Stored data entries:
# # #
(* ===== verification/EvmKeeperProps.v ===== *)
(** The properties of the EVM keeper and of committing the state database to it,
    with witnesses on in-memory auth and bank modules. *)
From S2P Require Import Prelude GoStd AccessList Sdk EvmCoin SdkLedger StateDB StateDBRevert StateDBCommit EvmKeeper.
Import EvmKeeper.

Section Properties.
Context {A B Acct Ev C : Type}.
Context `{HCr : Crypto, HA : !AuthKeeper A Acct, HB : !EvmBank A B Ev, HD : DelegationLib, HCL : CoinsLib}.
Context `{HAL : !AuthLaws A Acct, HBL : !EvmBankLaws A B Acct Ev}.
Context (info : EvmCoinInfo).
Context `{HKC : !Keeper C Ev, HS : !Snapshotter C, HCC : !CacheContext (evmStore A B) C}.
#[local] Instance the_keeper : Keeper (evmStore A B) Ev := evm_Keeper info.

(** The store the dirty objects are written to: what precompiles wrote first. *)
Definition commit_base (s : StateDB (evmStore A B) C Ev) : evmStore A B :=
  match sdb_cache s with
  | Some c => cc_write (cx_store c) (cx_store (sdb_ctx s))
  | None => cx_store (sdb_ctx s)
  end.

(** C16: Commit makes the state durable.  On a chain whose coin has 18 decimals,
    after a successful commit the keeper returns, for every dirty address, the
    account of the state database and its dirty storage over what was stored
    before, or no account and, if there was one, no storage when it was
    self-destructed; new code is found under its hash; all other accounts and
    their storage are as before. *)
Theorem commit_persists (s s' : StateDB (evmStore A B) C Ev) :
  eci_Denom info = eci_ExtendedDenom info → keyed s →
  (∀ a o, sdb_stateObjects s !! a = Some o → 0 ≤ obj_Balance o < 2 ^ 256) →
  Commit s = (s', Ok tt) →
  let st := commit_base s in
  let st' := cx_store (sdb_ctx s') in
  let dirties := sortedDirties (sdb_journal s) in
  (∀ a, if decide (is_Some (j_dirties (sdb_journal s) !! a))
        then ∃ o, sdb_stateObjects s !! a = Some o ∧ object_persisted o st st'
        else kp_GetAccount st' a = kp_GetAccount st a ∧
             ∀ k, GetState st' a k = GetState st a k) ∧
  (coherent_codes (sdb_stateObjects s) dirties → ∀ a o code,
     is_Some (j_dirties (sdb_journal s) !! a) → sdb_stateObjects s !! a = Some o →
     new_code o = Some code → code ≠ "" → GetCode st' (obj_CodeHash o) = Some code).
Proof.
  intros Hden Hkeyed Hrange Hrun.
  assert (Hc : ∃ ev c', commit_all (sdb_stateObjects s) (sortedDirties (sdb_journal s))
                       (mkCtx (commit_base s) ev) = (c', Ok tt) ∧ sdb_ctx s' = c').
  { unfold Commit, commit_base, commit_to_ctx, mbind, M_bind, gets in *.
    destruct (sdb_cache s) as [c|]; simpl in Hrun.
    - destruct (commit_all _ _ _) as [c' r] eqn:Hc in Hrun. injection Hrun as <- ->. eauto.
    - destruct (sdb_ctx s) as [st ev] eqn:Hctx. simpl.
      destruct (commit_all _ _ _) as [c' r] eqn:Hc in Hrun. injection Hrun as <- ->. eauto. }
  destruct Hc as (ev & c' & Hc & ->). pose proof (evm_KeeperLaws (Ev := Ev) info Hden) as HKL. split.
  - intros a. pose proof (commit_all_persisted _ Hkeyed Hrange _ _ _ (sorted_keys_NoDup _) Hc a) as Ha.
    assert (Hdec : a ∈ sortedDirties (sdb_journal s) ↔ is_Some (j_dirties (sdb_journal s) !! a))
      by apply sorted_keys_elem.
    destruct (decide (is_Some _)); [rewrite decide_True in Ha by by apply Hdec|
      rewrite decide_False in Ha by by rewrite Hdec]; exact Ha.
  - intros Hcoh a o code Hd Ho Hnew Hne.
    change (kp_GetCode (Keeper := the_keeper) (cx_store c') (obj_CodeHash o) = Some code).
    eapply (commit_all_code _ Hkeyed Hrange _ _ c' a o code Hcoh); [by apply sorted_keys_elem|done..| |exact Hc].
    intros Hz. unfold code_len in Hz. simpl in Hz. apply Hne. destruct code; [done|simpl in Hz; lia].
Qed.

(** C17: What [SetBalance] makes spendable, in 18 decimals: the amount asked for
    plus what the account has locked in the integer denomination, less what it
    has locked in the extended one.  The two cancel when the denominations
    agree; on a chain with fewer decimals the locked amount is added in the
    wrong unit and an account with locked coins gains it. *)
Theorem SetBalance_makes_spendable (a : Address) v (c c' : sdkContext (evmStore A B) Ev) :
  SetBalance info a (Some v) c = (c', Ok tt) →
  let locked d := AmountOf (eb_LockedCoins (es_auth (cx_store c)) (es_bank (cx_store c)) a) d in
  let spendable := eb_SpendableCoin (es_auth (cx_store c')) (es_bank (cx_store c')) a (eci_ExtendedDenom info) in
  spendable = Z.max 0 (v + locked (eci_Denom info) - locked (eci_ExtendedDenom info)) ∧
  (eci_Denom info = eci_ExtendedDenom info → 0 ≤ v → spendable = v).
Proof.
  intros Hrun. simpl. rewrite (SetBalance_spendable info a v c c' Hrun). split; [done|].
  intros -> Hv. lia.
Qed.

(** Accounts round trip through the keeper: an account set with [SetAccount]
    is the one [GetAccount] returns, and a self-destructed one is gone together
    with its storage, while other accounts and their storage are untouched. *)
Theorem account_roundtrip (a : Address) (acc : Account) (c c1 c2 : sdkContext (evmStore A B) Ev) :
  eci_Denom info = eci_ExtendedDenom info → 0 ≤ acc_Balance acc < 2 ^ 256 →
  SetAccount info a (of_Account acc) c = (c1, Ok tt) →
  GetAccount (Ev := Ev) info (cx_store c1) a = Ok (Some (of_Account acc)) ∧
  (DeleteAccount info a c1 = (c2, Ok tt) →
   GetAccount (Ev := Ev) info (cx_store c2) a = Ok None ∧ (∀ k, GetState (cx_store c2) a k = 0) ∧
   ∀ b k, b ≠ a → GetState (cx_store c2) b k = GetState (cx_store c) b k).
Proof.
  intros Hden Hr Hset. destruct (SetAccount_run info Hden a acc c c1 Hr Hset) as (Hv & _ & Hs & _).
  split; [done|].
  intros Hdel. destruct (DeleteAccount_run info a c1 c2 Hdel) as (H1 & H2 & _ & H4 & _). split_and!.
  - rewrite GetAccount_eq. unfold account_view in H1. by destruct (ak_GetAccount _ a).
  - apply H2. by rewrite (account_view_eq _ _ _ _ Hv).
  - intros b k Hb. rewrite H4 by done. unfold GetState, storage_of. by rewrite Hs.
Qed.
End Properties.

(** ** Witnesses *)

(** Accounts with a sequence and locked coins; balances by address and denom. *)
Module MemoryChain.
Record acct := mkAcct { ac_address : Address; ac_sequence : Z; ac_locked : Coins }.
Abbreviation auth := (gmap Address (Z * Coins)).
Abbreviation bank := (gmap (Address * string) Z).
#[export] Instance memory_auth : AuthKeeper auth acct := {
  ak_GetAccount s a := (λ x, mkAcct a x.1 x.2) <$> s !! a;
  ak_NewAccountWithAddress a s := (s, mkAcct a 0 []);
  ak_SetAccount acct s := <[ac_address acct := (ac_sequence acct, ac_locked acct)]> s;
  ak_RemoveAccount acct s := delete (ac_address acct) s;
  GetAddress := ac_address;
  GetSequence := ac_sequence;
  SetSequence n acct := Ok (mkAcct (ac_address acct) n (ac_locked acct));
  NewBaseAccount acct := mkAcct (ac_address acct) (ac_sequence acct) [];
}.
#[export] Instance memory_auth_laws : AuthLaws auth acct.
Proof.
  split; simpl.
  - intros acc s a. case_decide as Ha; [|by rewrite lookup_insert_ne].
    subst. rewrite lookup_insert_eq. by destruct acc.
  - intros acc s a. case_decide as Ha; [|by rewrite lookup_delete_ne].
    subst. by rewrite lookup_delete_eq.
  - intros s a acc. destruct (s !! a); [|done]. by intros [= <-].
  - by intros a s s' acc [= <- <-].
  - by intros n acc acc' [= <-].
  - done.
Qed.

Definition mem_balance (b : bank) (a : Address) (d : string) : Z := default 0 (b !! (a, d)).
Definition mem_locked (s : auth) (a : Address) : Coins := from_option snd [] (s !! a).
#[export] Instance memory_bank : EvmBank auth bank string := {
  eb_GetBalance := mem_balance;
  eb_SpendableCoin s b a d := Z.max 0 (mem_balance b a d - AmountOf (mem_locked s a) d);
  eb_LockedCoins s _ a := mem_locked s a;
  eb_BlockedAddr _ := false;
  eb_UncheckedSetBalance a coin := λ c,
    (mkCtx (<[(a, Denom coin) := Amount coin]> (cx_store c)) (cx_events c), Ok tt);
}.
#[export] Instance memory_bank_laws : EvmBankLaws auth bank acct string.
Proof.
  split; simpl.
  - intros a coin c c' [= <-] b d. simpl. unfold mem_balance. case_decide as Hd.
    + destruct Hd as [-> ->]. by rewrite lookup_insert_eq.
    + by rewrite lookup_insert_ne by naive_solver.
  - done.
  - intros s s' _ _ a. unfold mem_locked. destruct (s !! a) as [[]|], (s' !! a) as [[]|]; naive_solver.
Qed.

#[export] Instance memory_hash : Crypto := { Keccak256Hash code := Z.of_nat (String.length code) }.
#[export] Instance no_delegation : DelegationLib := { ParseDelegation _ := false }.
Abbreviation chain := (evmStore auth bank).
(** No precompile runs here: a cache is a copy of the store. *)
#[export] Instance copy_snapshotter : Snapshotter chain := {
  sn_Snapshot c := (0, c);
  sn_RevertToSnapshot _ c := Some c;
}.
#[export] Instance copy_cache : CacheContext chain chain := { cc_new c := c; cc_write c _ := c }.
End MemoryChain.
Import MemoryChain.

Definition info18 : EvmCoinInfo := mkEvmCoinInfo "aevm" "aevm" "evm" 18.
Definition info6 : EvmCoinInfo := mkEvmCoinInfo "uevm" "aevm" "evm" 6.
#[local] Instance chain_keeper : Keeper chain string := evm_Keeper info18.

Definition genesis : sdkContext chain string :=
  mkCtx (mkEvmStore {[1 := (7, [])]} {[(1, "aevm") := 100]} ∅ ∅ {[1 := {[5 := 6]}]}) [].
(** Address 1 pays 40 to a new contract at address 2 and changes its storage. *)
Definition edited : StateDB chain chain string :=
  fst ((SubBalance 1 40 ;; AddBalance 2 40 ;; StateDB.SetState 1 5 9 ;; StateDB.SetCode 2 (Some "code") ;; mret tt)
         (New genesis 0)).
Definition committed : StateDB chain chain string := fst (Commit edited).

Definition object_ok (a : Address) (o : stateObject) : Prop :=
  so_address o = a ∧ 0 ≤ obj_Balance o < 2 ^ 256.
Lemma edited_ok : map_Forall object_ok (sdb_stateObjects edited).
Proof. apply (bool_decide_unpack (map_Forall object_ok (sdb_stateObjects edited))). vm_compute. exact I. Qed.

Lemma commit_persists_witness :
  let st' := cx_store (sdb_ctx committed) in
  account_view (Ev := string) info18 st' 1 = Some (mkAccount 7 60 0) ∧ GetState st' 1 5 = 9 ∧
  ∀ a, if decide (is_Some (j_dirties (sdb_journal edited) !! a))
       then ∃ o, sdb_stateObjects edited !! a = Some o ∧
              object_persisted o (cx_store genesis) st'
       else kp_GetAccount st' a = kp_GetAccount (cx_store genesis) a ∧
            ∀ k, GetState st' a k = GetState (cx_store genesis) a k.
Proof.
  assert (Hok : snd (Commit edited) = Ok tt) by (vm_compute; reflexivity).
  split; [vm_compute; reflexivity|]. split; [vm_compute; reflexivity|].
  exact (proj1 (commit_persists info18 edited committed eq_refl
    (λ a o Ho, proj1 (edited_ok a o Ho)) (λ a o Ho, proj2 (edited_ok a o Ho)) (run_outcome _ _ _ Hok))).
Defined.

(** 3 uevm are locked; the account is given 50 aevm and can spend 53. *)
Definition vesting : sdkContext chain string :=
  mkCtx (mkEvmStore {[1 := (7, [mkCoin "uevm" 3])]} ∅ ∅ ∅ ∅) [].
Definition credited : sdkContext chain string := fst (SetBalance info6 1 (Some 50) vesting).
Lemma SetBalance_makes_spendable_witness :
  eb_SpendableCoin (Ev := string) (es_auth (cx_store credited)) (es_bank (cx_store credited)) 1 "aevm" =
    Z.max 0 (50 + 3 - 0).
Proof.
  assert (Hok : snd (SetBalance info6 1 (Some 50) vesting) = Ok tt) by (vm_compute; reflexivity).
  exact (proj1 (SetBalance_makes_spendable info6 1 50 vesting credited (run_outcome _ _ _ Hok))).
Defined.

Definition contract_code : sdkContext chain string :=
  mkCtx (EvmKeeper.SetCode 4 "code" (cx_store genesis)) [].
Definition stored : sdkContext chain string :=
  fst (SetAccount info18 1 (of_Account (mkAccount 8 60 4)) contract_code).
Definition destroyed : sdkContext chain string := fst (DeleteAccount info18 1 stored).
Lemma account_roundtrip_witness :
  GetAccount (Ev := string) info18 (cx_store stored) 1 = Ok (Some (of_Account (mkAccount 8 60 4))) ∧
  GetAccount (Ev := string) info18 (cx_store destroyed) 1 = Ok None ∧
  GetState (cx_store destroyed) 1 5 = 0.
Proof.
  assert (Hset : snd (SetAccount info18 1 (of_Account (mkAccount 8 60 4)) contract_code) = Ok tt)
    by (vm_compute; reflexivity).
  assert (Hdel : snd (DeleteAccount info18 1 stored) = Ok tt) by (vm_compute; reflexivity).
  assert (Hr : 0 ≤ acc_Balance (mkAccount 8 60 4) < 2 ^ 256) by (simpl; lia).
  destruct (account_roundtrip info18 1 (mkAccount 8 60 4) contract_code stored destroyed eq_refl Hr
              (run_outcome _ _ _ Hset)) as [H1 H2].
  split; [exact H1|]. destruct (H2 (run_outcome _ _ _ Hdel)) as (H3 & H4 & _).
  split; [exact H3|exact (H4 5)].
Defined.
# # #
## [What you will do]
Each line of the records that holds the word "Theorem" should be copied out.

## [Your solution]
Theorem commit_persists (s s' : StateDB (evmStore A B) C Ev) :
Theorem SetBalance_makes_spendable (a : Address) v (c c' : sdkContext (evmStore A B) Ev) :
Theorem account_roundtrip (a : Address) (acc : Account) (c c1 c2 : sdkContext (evmStore A B) Ev) :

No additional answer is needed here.